Porque el acontecimiento del amor, cuando sucede, cambia nuestra vida de forma radical. Nada se queda ajeno a la experiencia de un gran amor, como observa Romano Guardini: «En la experiencia de un gran amor […], todo cuanto acontece se convierte en un acontecimiento dentro de su ámbito».3 Se entiende que es una experiencia de amor verdadera porque tiene este efecto, arrastra todo consigo, cambia la forma de mirar las cosas, las personas y los hechos.
Pero ¿en qué cambia radicalmente la vida? ¿En qué se demuestra que es una vida nueva? En dos aspectos que señalo brevemente.
Dante describe así los primeros efectos del amor: «El espíritu de la vida que mora en la cámara secretísima del corazón [es decir, el corazón como lo entiende la Biblia, sede de la razón y del afecto] comenzó a temblar con tal fuerza, que repercutía en los últimos pulsos terriblemente, y temblando dijo estas palabras: Ecce deus fortior me, qui veniens dominabitur mihi», ha llegado aquel que dominará mi vida. El alma, el corazón, ese deseo del que estamos hechos, reconoce que pasará la vida en esa relación, que vale la pena entregarse a ese acontecimiento, a esa presencia, porque es lo que siempre había esperado de forma más o menos consciente.

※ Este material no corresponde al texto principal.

Lemma last_sync_shows_the_returned_statistics_witness :
  ∃ stats w' row,
    sync_spoke create_server (Some hub_records) ∅ spoke_cfg
               (world synced_yesterday [] remote)
    = (Ok (<[cfg_name spoke_cfg := stats]> ∅), w')
    ∧ get_last_sync (cfg_name spoke_cfg) (w_db w') = Some row
    ∧ db.started_at row = w_now (world synced_yesterday [] remote)
    ∧ db.added row = get_stat stats "added".
Proof.
  destruct (last_sync_shows_the_returned_statistics create_server hub_records ∅ spoke_cfg
              (world synced_yesterday [] remote) fake_nonfatal_factory eq_refl
              (fake_quiet (sync_failed_subject "spoke") eq_refl) eq_refl)
    as (stats & w' & row & Hrun & Hlast & Hnow & Hadded & _).
  { intros run Hrun _. apply list_elem_of_singleton in Hrun as ->. by_computation. }
  exists stats, w', row.
  split; [exact Hrun|]. split; [exact Hlast|]. split; [exact Hnow|exact Hadded].
Defined.

(** Every write raises: the three additions and the removal are still
    the ones the diff calls for. *)
Lemma writes_follow_the_diff_witness :
  ∃ stats w',
    _apply_diff hub_records (server Raising "spoke") (world db.init [] remote)
    = (Ok stats, w')
    ∧ Forall (λ c, called_for hub_records spoke_records (ce_call c)
                   ∧ ce_server c = name (server Raising "spoke"))
             (new_calls (world db.init [] remote) w').
Proof.
  assert (valid_records hub_records) as HS
    by (apply valid_recordsb_spec; by_computation).
  assert (valid_records spoke_records) as HT
    by (apply valid_recordsb_spec; by_computation).
  destruct (writes_follow_the_diff (server Raising "spoke") hub_records spoke_records
              (world db.init [] remote) remote (fake_nonfatal _ _) HS HT eq_refl)
    as (stats & w' & Hrun & Hcalls & _).
  exists stats, w'. split; [exact Hrun|exact Hcalls].
Defined.

Lemma second_diff_changes_nothing_witness :
  ∃ stats1 w1 stats2 w2,
    _apply_diff hub_records (server Healthy "spoke") (world db.init [] remote)
    = (Ok stats1, w1)
    ∧ _apply_diff hub_records (server Healthy "spoke") w1 = (Ok stats2, w2)
    ∧ new_calls w1 w2 = [mkEntry (name (server Healthy "spoke")) CGetRecords Returned]
    ∧ get_stat stats2 "added" = 0 ∧ get_stat stats2 "removed" = 0.
Proof.
  assert (valid_records hub_records) as HS
    by (apply valid_recordsb_spec; by_computation).
  assert (valid_records (live "spoke" (w_remote (world db.init [] remote)))) as HT
    by (apply valid_recordsb_spec; by_computation).
  destruct (second_diff_changes_nothing (server Healthy "spoke") (live "spoke")
              hub_records (world db.init [] remote) (fake_well_behaved "spoke") HS HT)
    as (stats1 & w1 & stats2 & w2 & Hrun1 & Hrun2 & Hcalls & _ & Hadded & Hremoved & _).
  exists stats1, w1, stats2, w2.
  split; [exact Hrun1|]. split; [exact Hrun2|]. split; [exact Hcalls|].
  split; [exact Hadded|exact Hremoved].
Defined.

Lemma sync_all_brings_every_spoke_to_the_hub_witness :
  ∃ results w',
    sync_all_enabled_spokes create_server hub_cfg [spoke_cfg; other_cfg]
                            (world cached [] remote)
    = (Ok results, w')
    ∧ in_sync live hub_records "spoke" (w_remote w')
    ∧ in_sync live hub_records "other" (w_remote w')
    ∧ w_outbox w' = w_outbox (world cached [] remote).
Proof.
  destruct (sync_all_brings_every_spoke_to_the_hub create_server live hub_cfg hub_records
              [spoke_cfg; other_cfg] (world cached [] remote))
    as (results & w' & Hrun & Hsync & _ & _ & Hout & _).
  - by_computation.
  - apply valid_recordsb_spec. by_computation.
  - reflexivity.
  - intros cfg Hin _.
    apply elem_of_cons in Hin as [->|Hin];
      [|apply list_elem_of_singleton in Hin as ->].
    + split; [apply valid_recordsb_spec; by_computation|].
      exists (server Healthy "spoke"). split; [reflexivity|apply fake_healthy_spoke].
    + split; [apply valid_recordsb_spec; by_computation|].
      exists (server Healthy "other"). split; [reflexivity|apply fake_healthy_spoke].
  - destruct (Hsync "spoke") as [Hspoke _]; [decided|].
    destruct (Hsync "other") as [Hother _]; [decided|].
    exists results, w'.
    split; [exact Hrun|]. split; [exact Hspoke|]. split; [exact Hother|exact Hout].
Defined.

Pero, después, Dante añade otra observación espectacular que se articula en dos momentos.
El primero: «El espíritu animal que mora en la alta cámara, a la cual todos los espíritus sensitivos llevan sus percepciones [es decir, el cerebro, la razón], empezó a maravillarse vivamente y, hablando de un modo singular a los espíritus del rostro, dijo estas palabras: Apparuit iam beatitudo vestra [ha aparecido tu felicidad]».
El segundo. «El espíritu del instinto que mora en aquella parte por donde se nos suministra el sustento [según la concepción de la época el «espíritu del instinto» está ubicado en el hígado, pero se refiere en sentido amplio al vientre, al cuerpo, o también al aspecto instintivo de la atracción del hombre por la mujer], comenzó a llorar, y llorando dijo: Heu miser, quia frequenter impeditus ero deinceps». «¡Ay de mí!, que de ahora en adelante seré derrotado a menudo!». El aspecto más instintivo de la persona llora porque, de ahora en adelante, se verá sometido a la razón y el corazón, dominado por el sentimiento del Destino.
Por si no hubiese quedado claro del todo, Dante añade:
Me mandaba muchas veces que tratase de ver a aquel ángel tan joven, por lo cual en mi niñez con frecuencia la anduve buscando, y me parecía de tan noble y laudable porte, que ciertamente podían decirse de ella las palabras del poeta Homero: «No parecía hija del hombre mortal, sino de un dios». Y ocurría que aunque su imagen, que continuamente estaba conmigo, por osadía de Amor me señoreaba, era de tan nobilísima virtud, que nunca sufrió que Amor me rigiese sin el fiel consejo de la razón en todo aquello en que aquel consejo fuera provechoso de oír.4
[Me empujaba a que buscase a aquel ángel tan joven, por lo cual en mi niñez la vi con frecuencia y pude ver en ella acciones tan buenas y nobles que ciertamente, con Homero, podría decir: «No parecía hija de un mortal, sino de un dios». Y aunque su imagen, que yo guardaba en mi mente, hacía que el Amor me señoreara, ejercía un poder tan noble sobre mí, que nunca el Amor me rigió sin el fiel consejo de la razón, en todas las situaciones en las que su consejo es provechoso]
«Nunca sufrió que Amor me rigiese sin el fiel consejo de la razón». Una vez reconocido el valor de ese encuentro, la correspondencia entre la espera y la llegada de ella, se recompone en unidad su persona, amor y razón van a la par, el pensamiento alcanza una certeza consciente, la experiencia se convierte en principio de conocimiento y de acción.
Además, os anticipo que encuentra aquí su raíz la famosa definición que Dante dará de los lujuriosos: aquellos que «someten la razón a la pasión».5 No están condenados porque han amado, sino porque lo han hecho dejando que el instinto, el capricho del momento, dominase la razón. En cambio, en el hombre es la razón la que debe gobernar al instinto, y el pecado es su derrota.